What to do — Give back an exact copy of the lines in the records below, from the line that has "need it. *)" through the line that has "Definition wrap32 (x", and nothing besides.

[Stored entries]
Definition createEntryTool : Tool :=
  Tool.mk "journal_create_entry" ["content"; "mood"; "tags"; "date"] ["content"].
Definition finalizeEntryTool : Tool :=
  Tool.mk "journal_finalize_entry" ["entry_id"] ["entry_id"].
Definition listEntriesTool : Tool :=
  Tool.mk "journal_list_entries"
          ["limit"; "offset"; "from_date"; "to_date"; "status"; "tags"] [].
Definition getEntryTool : Tool :=
  Tool.mk "journal_get_entry" ["entry_id"; "include_analysis"] ["entry_id"].
Definition searchEntriesTool : Tool :=
  Tool.mk "journal_search" ["query"; "limit"] ["query"].
Definition getWeeklyReviewTool : Tool :=
  Tool.mk "journal_get_weekly_review" ["week"] [].
Definition getWritingStyleTool : Tool :=
  Tool.mk "journal_get_writing_style" [] [].

Definition getAllTools : list Tool :=
  [ createEntryTool;
    finalizeEntryTool;
    listEntriesTool;
    getEntryTool;
    searchEntriesTool;
    getWeeklyReviewTool;
    getWritingStyleTool ].

(** *** What the handlers expect where the client declares something else *)

(** [handleCreateEntry] reads [result.entry] and [result.metadata] from what
    [createEntry] resolved to, and [timezone], [language], [writingStyle]
    from the metadata. *)
Module EntryMetadata.
Record t := mk {
  timezone : string;
  language : string;
  writingStyle : string
}.
End EntryMetadata.
Abbreviation EntryMetadata := EntryMetadata.t.

Module CreateEntryResult.
Record t := mk {
  entry : option JournalEntry;
  metadata : option EntryMetadata
}.
End CreateEntryResult.
Abbreviation CreateEntryResult := CreateEntryResult.t.

(** The members that interface [JournalEntry] declares (types/index.ts,
    7-18). *)
Definition JournalEntry_members : list string :=
  [ "id"; "title"; "content"; "mood"; "tags"; "status"; "date";
    "createdAt"; "updatedAt"; "analysis" ].

(** The members [entry] and [metadata] of the value [createEntry] resolves
    to.  That value is a [JournalEntry] (it is [response.data.data!.entry]
    already), and neither name is among [JournalEntry_members]: both reads
    give [undefined]. *)
Definition JournalEntry_as_result (result : JournalEntry) : CreateEntryResult :=
  CreateEntryResult.mk None None.

(** [handleFinalizeEntry] reads [result.entry] and [result.miniReview] from
    what [client.finalizeEntry] resolves to. *)
Module Sentiment.
Record t := mk {
  label : string;
  score : float
}.
End Sentiment.

Module MiniReview.
Record t := mk {
  mainTopic : string;
  sentiment : Sentiment.t;
  themes : list string;
  keyInsight : option string
}.
End MiniReview.
Abbreviation MiniReview := MiniReview.t.

Module FinalizeResult.
Record t := mk {
  entry : JournalEntry;
  miniReview : option MiniReview
}.
End FinalizeResult.
Abbreviation FinalizeResult := FinalizeResult.t.

(** The methods that the body of class [JournalOwlClient] defines
    (client/journalOwlClient.ts, 200-303). *)
Definition JournalOwlClient_methods : list string :=
  [ "listEntries"; "getEntry"; "createEntry"; "searchEntries";
    "listWeeklyReviews"; "getWeeklyReview"; "getUserProfile"; "getWritingStyle" ].

(** The member [client.finalizeEntry] of an instance of the class: it is not
    among the methods above, and the constructor sets no such property, so
    the read gives [undefined]. *)
Definition JournalOwlClient_finalizeEntry (client : JournalOwlClient)
  : option (option string -> M FinalizeResult) :=
  None.

Section Handlers.
(** * Celestia [celmodel/mesh.cpp]: the model

    The development follows [src/celmodel/mesh.cpp].  Unsigned 32-bit
    quantities ([unsigned int], [index32]) are integers of [Z] with the
    wrap-around written out ([wrap32]); [std::size_t] is 64 bits wide
    ([wrap64]); [int] conversions are [to_int].  Vertex buffers are byte
    lists, a [float] is the four bytes it occupies in a buffer, and the
    floating-point arithmetic itself is a parameter of the sections that
    need it. *)

From Stdlib Require Import ZArith Lia.
From Stdlib.Strings Require Import Byte String.
From stdpp Require Import base list sorting.

Local Open Scope Z_scope.

(** ** Machine integers *)

Definition wrap32 (x : Z) : Z := x mod 2 ^ 32.
Definition wrap64 (x : Z) : Z := x mod 2 ^ 64.

(** Conversion of an integer value to [int] (two's complement). *)
Definition to_int (x : Z) : Z := (x + 2 ^ 31) mod 2 ^ 32 - 2 ^ 31.

(** ** Enumerations of [mesh.h] *)

(** Modelled from the spec: [mesh.h] is not part of the sources; the
    enumeration of attribute roles is the one of the data model
    (Position, Normal, Color, TexCoord, PointSize, NextPosition,
    ScaleFactor), with the invalid value a default-constructed attribute
    carries. *)
Inductive VertexAttributeSemantic : Set :=
  | Position | Normal | Color | TexCoord | PointSize
  | NextPosition | ScaleFactor | InvalidSemantic.

(** Modelled from the spec: the numeric formats of [mesh.h] (Float1/2/3/4,
    UByte4), with the invalid value of a default-constructed attribute. *)
Inductive VertexAttributeFormat : Set :=
  | Float1 | Float2 | Float3 | Float4 | UByte4 | InvalidFormat.

(** Modelled from the spec: the topologies of [mesh.h]; the last value
    stands for whatever reaches the [default] branch of a [switch]. *)
Inductive PrimitiveGroupType : Set :=
  | TriList | TriStrip | TriFan | LineList | LineStrip
  | PointList | SpriteList | InvalidPrimitiveGroupType.

#[global] Instance VertexAttributeSemantic_eq_dec : EqDecision VertexAttributeSemantic.
Proof. solve_decision. Defined.
#[global] Instance VertexAttributeFormat_eq_dec : EqDecision VertexAttributeFormat.
Proof. solve_decision. Defined.
#[global] Instance PrimitiveGroupType_eq_dec : EqDecision PrimitiveGroupType.
Proof. solve_decision. Defined.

Solution to the problem —
    need it. *)

From Stdlib Require Import ZArith Lia.
From Stdlib.Strings Require Import Byte String.
From stdpp Require Import base list sorting.

Local Open Scope Z_scope.

(** ** Machine integers *)

Definition wrap32 (x : Z) : Z := x mod 2 ^ 32.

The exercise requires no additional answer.